* **Activity**: Every line holding "Inductive" should be copied from the records below.

(Dataset entries)

(* ===== verification/SessionIdentity.v ===== *)
(** * The user id the chat requests carry

    The chat screen passes its [userId] prop to [api.chat] and
    [api.upload] ([src/src/components/ChatScreen.tsx], lines 81 and 85)
    unchecked, and [handleGuest] of [AuthScreen.tsx] reports
    [res.user_id] as the session id whatever the response holds.  A
    session whose id is [undefined] (a guest response without a
    [user_id]) therefore sends two different things: [JSON.stringify]
    leaves the [user_id] member out of every chat request, while
    [FormData.append] stringifies it to ['undefined'] in every upload. *)

From S2P Require Import Prelude Js Api Media ChatScreen AuthScreen App Json.

Section Requests.
Context (base : string) (userId : jsval) (isGuest : bool).

(** Every request a chat step issues is a chat or an upload of this
    session. *)
Lemma chat_step_requests s e :
  Forall (fun r => (exists q, r = chat base userId q isGuest) \/
                   (exists f, r = upload base userId f isGuest))
         (requests (chat_step base userId isGuest s e).2).
Proof.
  destruct e; simpl; unfold handleSend, on_upload_settled, send_text_or_ack, on_chat_settled;
    repeat (case_match; simpl);
    repeat first [apply List.Forall_nil | apply List.Forall_cons];
    first [left; by eexists | right; by eexists].
Qed.
End Requests.

(** C34. A session without an id is anonymous to the chat endpoint and
    the user ['undefined'] to the upload endpoint: every chat request the
    chat screen issues for [userId = undefined] carries a body that
    parses to [{query, is_guest}] with no [user_id], and every upload
    carries the form field [user_id=undefined]. *)
Theorem undefined_user_requests base isGuest s e :
  Forall (fun r =>
      (exists q t, r = chat base JUndefined q isGuest /\ body_text r = Some t /\
                   JSON_parse t = Some (JObject [("query", JString q); ("is_guest", JBool isGuest)])) \/
      (exists f, r = upload base JUndefined f isGuest /\
                 option_map req_body (promise_request r) =
                   Some (FormBody [("user_id", FormString "undefined");
                                        ("file", FormBlob f);
                                        ("is_guest", FormString (js_String (JBool isGuest)))])))
    (requests (chat_step base JUndefined isGuest s e).2).
Proof.
  eapply Forall_impl; [apply chat_step_requests|].
  intros r [[q ->]|[f ->]]; [left|right; by exists f].
  destruct (body_text_json_body "POST" (base +:+ "/api/chat") json_headers
              (JObject [("user_id", JUndefined); ("query", JString q); ("is_guest", JBool isGuest)])
              res_json eq_refl) as (t & Ht & Hp). by exists q, t.
Qed.

(** The path there: a guest login whose response has no [user_id]
    opens a guest session with id [undefined], and the first message the
    user sends reaches the server as [{"query":"hi","is_guest":true}],
    with nothing identifying the session. *)
Example guest_without_id_sends_anonymous_chat :
  let w := run (app_step "http://localhost:5000") (app_init 0 ∅)
             [AuthUI ClickGuest; Settle 1 (Some (JObject [])) 5;
              ChatUI (InputChange "hi"%string); ChatUI (ClickSend 9)] in
  app_session w.1 = Some (mkSession JUndefined true) /\
  omap (fun gr => body_text gr.2 ≫= JSON_parse) w.2 =
    [JObject [("query"%string, JString "hi"); ("is_guest"%string, JBool true)]].
Proof. vm_compute. split; reflexivity. Qed.
(** * streamdal/cli: the action dispatcher, the peek loop and the search
      highlighter of [cmd/cmd.go], with the dialogs of the console package.

    The development follows the Go source function by function.  Go strings
    are byte sequences and are embedded as [string]; the dialogs, the clock
    and the data producer are the outside world and appear as explicit
    scripts that the handlers consume. *)

From Stdlib Require Import String Ascii List Bool Arith Lia ZArith DecimalString.
Import ListNotations.
Open Scope string_scope.

(* ================================================================== *)
(** ** The functions of Go's [strings] package that the program calls *)
(* ================================================================== *)

Module GoStrings.

(** [s[n:]], clamped at the end of [s]. *)
Fixpoint drop (n : nat) (s : string) : string :=
  match n, s with
  | S n', String _ s' => drop n' s'
  | _, _ => s
  end.

(** [strings.Contains(s, substr)]: some suffix of [s] starts with [substr];
    the empty string is contained in every string. *)
Fixpoint Contains (s substr : string) : bool :=
  prefix substr s ||
  match s with
  | EmptyString => false
  | String _ s' => Contains s' substr
  end.

(** The scan of [strings.Replace(s, old, new, -1)] for a non-empty [old]:
    left to right, every occurrence found is replaced and the scan resumes
    right after it, so that occurrences never overlap. *)
Fixpoint replaceLoop (fuel : nat) (old new s : string) : string :=
  match fuel, s with
  | S fuel', String c s' =>
      if prefix old s
      then new ++ replaceLoop fuel' old new (drop (String.length old) s)
      else String c (replaceLoop fuel' old new s')
  | _, _ => s
  end.

(** With an empty [old], Go inserts [new] before every rune and at the end.
    No call in [cmd.go] or in the console passes an empty pattern (each one
    is guarded, or builds the pattern around a literal); the case is written
    out per byte, which is Go's result on ASCII text. *)
Fixpoint insertEach (new s : string) : string :=
  match s with
  | EmptyString => new
  | String c s' => new ++ String c (insertEach new s')
  end.

(** [strings.Replace(s, old, new, -1)]. *)
Definition Replace (s old new : string) : string :=
  match old with
  | EmptyString => insertEach new s
  | _ => replaceLoop (String.length s) old new s
  end.

(** The text before and after the first [sep] of [s], if there is one. *)
Fixpoint cut (sep : ascii) (s : string) : option (string * string) :=
  match s with
  | EmptyString => None
  | String c s' =>
      if Ascii.eqb c sep then Some (EmptyString, s')
      else match cut sep s' with
           | Some (a, b) => Some (String c a, b)
           | None => None
           end
  end.

(** [strings.SplitN(s, sep, n)] for the one-byte separators the program
    uses: at most [n] pieces, the last one being the unsplit remainder. *)
Fixpoint SplitN (s : string) (sep : ascii) (n : nat) : list string :=
  match n with
  | 0 => []
  | S n' =>
      match n' with
      | 0 => [s]
      | S _ =>
          match cut sep s with
          | None => [s]
          | Some (a, r) => a :: SplitN r sep n'
          end
      end
  end.

(** [strings.Split(s, sep)] for a one-byte separator: one piece more than
    there are separators; the pieces of the empty string are [[""]]. *)
Fixpoint Split (s : string) (sep : ascii) : list string :=
  match s with
  | EmptyString => [EmptyString]
  | String c s' =>
      if Ascii.eqb c sep then EmptyString :: Split s' sep
      else match Split s' sep with
           | h :: t => String c h :: t
           | [] => [String c EmptyString]
           end
  end.

(** [strings.Repeat(s, n)]. *)
Fixpoint Repeat (s : string) (n : nat) : string :=
  match n with
  | 0 => EmptyString
  | S n' => s ++ Repeat s n'
  end.

(** A byte occurs in a string. *)
Fixpoint occurs (c : ascii) (s : string) : bool :=
  match s with
  | EmptyString => false
  | String d s' => Ascii.eqb d c || occurs c s'
  end.

End GoStrings.
Import GoStrings.

Definition space : ascii := " "%char.
Definition newline : ascii := "010"%char.
Definition nl : string := String newline EmptyString.
Definition sp : string := String space EmptyString.

(* ================================================================== *)
(** ** The search highlighter of [peek] (cmd.go, lines 464-511)        *)
(* ================================================================== *)

(** [fmt.Sprintf(SearchHighlightFmt, term)] with
    [SearchHighlightFmt = "[blue:gray]%s[-:-]"]. *)
Definition SearchHighlightFmt (term : string) : string :=
  "[blue:gray]" ++ term ++ "[-:-]".

(** Lines 490-494: clear the highlight of the previous search. *)
Definition clearPrev (prev content : string) : string :=
  if negb (prev =? EmptyString) && Contains content (SearchHighlightFmt prev)
  then Replace content (SearchHighlightFmt prev) prev
  else content.

(** Lines 497-502: highlight the new search unless it is already there. *)
Definition markSearch (search content : string) : string :=
  if negb (search =? EmptyString)
     && negb (Contains content (SearchHighlightFmt search))
     && Contains content search
  then Replace content search (SearchHighlightFmt search)
  else content.

(** Lines 487-502: what becomes of [splitLine[2]]. *)
Definition updatedContent (search prev content : string) : string :=
  markSearch search (clearPrev prev content).

(** One iteration of the loop of lines 471-505: the text the line adds to
    [updatedData]. *)
Definition rescanLine (search prev line : string) : string :=
  if line =? EmptyString then EmptyString
  else match SplitN line space 3 with
       | [f0; f1; f2] =>
           f0 ++ sp ++ f1 ++ sp ++ updatedContent search prev f2 ++ nl
       | _ => line ++ nl
       end.

(** Lines 467-505: [updatedData] after the loop over the split text. *)
Definition updatedData (search prev text : string) : string :=
  fold_left (fun acc line => acc ++ rescanLine search prev line)
            (Split text newline) EmptyString.

(** Lines 465-511: the text of the view after the rescan; the view is left
    alone when neither a search nor a previous search is set. *)
Definition rescan (search prev text : string) : string :=
  if negb (search =? EmptyString) || negb (prev =? EmptyString)
  then updatedData search prev text
  else text.

(* ================================================================== *)
(** ** Actions, errors and results                                     *)
(* ================================================================== *)

Module types.

(** Modelled from the spec: the package [types] is not part of the sources
    at hand.  The step constants are the ones [cmd.go] and the console name;
    [StepOther] stands for any other value of the integer type, which [run]
    reports as unknown. *)
Inductive StepType : Type :=
| StepConnect | StepSelect | StepPeek | StepFilter | StepSearch
| StepQuit | StepPause
| StepOther (n : Z).

(** Modelled from the spec: [types.Action] with the fields the program reads
    and writes; a field left out of a Go composite literal is the empty
    string. *)
Record Action : Type := mkAction {
  Step : StepType;
  PeekComponent : string;
  PeekFilter : string;
  PeekSearch : string;
  PeekSearchPrev : string
}.

Definition isPause (s : StepType) : bool :=
  match s with StepPause => true | _ => false end.

End types.
Import types.

(** Errors of [github.com/pkg/errors]: [errors.New] and [errors.Wrap]. *)
Inductive error : Type :=
| errors_New (msg : string)
| errors_Wrap (cause : error) (msg : string).

(** [err.Error()]: a wrapped error prints its message, a colon and its cause. *)
Fixpoint Error (e : error) : string :=
  match e with
  | errors_New msg => msg
  | errors_Wrap cause msg => msg ++ ": " ++ Error cause
  end.

(** What a handler call comes to: the action or the error it
    returns, or no return at all because it waits for input that never
    comes. *)
Inductive result (A : Type) : Type :=
| Ok (a : A)
| Err (e : error)
| Blocked.
Arguments Ok {A} a.
Arguments Err {A} e.
Arguments Blocked {A}.

(** [%d] of a non-negative Go int, and of any int. *)
Definition dec (n : nat) : string := NilZero.string_of_uint (Nat.to_uint n).
Definition decZ (n : Z) : string := NilZero.string_of_int (Z.to_int n).

(* ================================================================== *)
(** ** The console (package console)                                   *)
(* ================================================================== *)

Module console.

Definition dq : string := String "034"%char EmptyString.

(** [MenuString]; the region tags are written with [dq] for the quote. *)
Definition MenuString : string :=
  "Q [" ++ dq ++ "Q" ++ dq ++ "][darkcyan]Quit[white][" ++ dq ++ dq ++ "]  " ++
  "S [" ++ dq ++ "S" ++ dq ++ "][darkcyan]Select Component[white][" ++ dq ++ dq ++ "]  " ++
  "R [" ++ dq ++ "R" ++ dq ++ "][darkcyan]Set Sample Rate[white][" ++ dq ++ dq ++ "]  " ++
  "F [" ++ dq ++ "F" ++ dq ++ "][darkcyan]Filter[white][" ++ dq ++ dq ++ "]  " ++
  "P [" ++ dq ++ "P" ++ dq ++ "][darkcyan]Pause[white][" ++ dq ++ dq ++ "]  " ++
  "/ [" ++ dq ++ "Search" ++ dq ++ "][darkcyan]Search[white][" ++ dq ++ dq ++ "]".

(** A [tview.TextView] as far as the program looks at it: its title, the
    text it holds of what was written to it, and its cap on lines. *)
Record TextView : Type := mkTextView {
  tv_title : string;
  tv_text : string;
  tv_maxLines : nat
}.

(** Pieces put together again with newlines between them. *)
Fixpoint unsplit (pieces : list string) : string :=
  match pieces with
  | [] => EmptyString
  | p :: rest =>
      match rest with
      | [] => p
      | _ :: _ => p ++ String "010"%char (unsplit rest)
      end
  end.

(** Modelled from the spec: the cap on the lines a view retains (the
    scrollback is "bounded by a maximum retained-line count; oldest lines
    evicted first"); the widget itself is not part of the sources.  The
    text is cut down to its last [maxLines] lines and what stands behind
    the last newline; a cap of 0 is no cap. *)
Definition evict (maxLines : nat) (text : string) : string :=
  match maxLines with
  | 0 => text
  | S _ =>
      let pieces := Split text "010"%char in
      unsplit (skipn (List.length pieces - S maxLines) pieces)
  end.

(** What [GetText(false)] gives for a text a view holds: the lines of the
    buffer joined by newlines, with the pending bytes as one more piece,
    which is the text and one more newline; nothing for a view nothing was
    written to. *)
Definition readBack (held : string) : string :=
  if held =? EmptyString then EmptyString
  else held ++ String "010"%char EmptyString.

Definition NewTextView : TextView := mkTextView EmptyString EmptyString 0.
Definition SetTitle (tv : TextView) (t : string) : TextView :=
  mkTextView t (tv_text tv) (tv_maxLines tv).
Definition SetMaxLines (tv : TextView) (maxLines : nat) : TextView :=
  mkTextView (tv_title tv) (tv_text tv) maxLines.
Definition GetText (tv : TextView) : string := readBack (tv_text tv).
Definition SetText (tv : TextView) (t : string) : TextView :=
  mkTextView (tv_title tv) (evict (tv_maxLines tv) t) (tv_maxLines tv).
Definition Fprint (tv : TextView) (s : string) : TextView :=
  mkTextView (tv_title tv) (evict (tv_maxLines tv) (tv_text tv ++ s))
             (tv_maxLines tv).

(** [toggleMenuEntry]: the new text of the menu, from the text the menu
    view holds; line 103 reads it back with [GetText(false)]. *)
Definition toggleMenuEntry (menu text : string) (on : bool) : string :=
  let menu := readBack menu in
  let replaceOld :=
    if negb on then "[lightcyan]" ++ text ++ "[-]" else "[darkcyan]" ++ text in
  let replaceNew :=
    if negb on then "[darkcyan]" ++ text else "[lightcyan]" ++ text ++ "[-]" in
  Replace menu replaceOld replaceNew.

Definition SetMenuEntryOn (menu item : string) : string :=
  toggleMenuEntry menu item true.
Definition SetMenuEntryOff (menu item : string) : string :=
  toggleMenuEntry menu item false.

* **Result of this exercise**:
Inductive StepType : Type :=
Inductive error : Type :=
Inductive result (A : Type) : Type :=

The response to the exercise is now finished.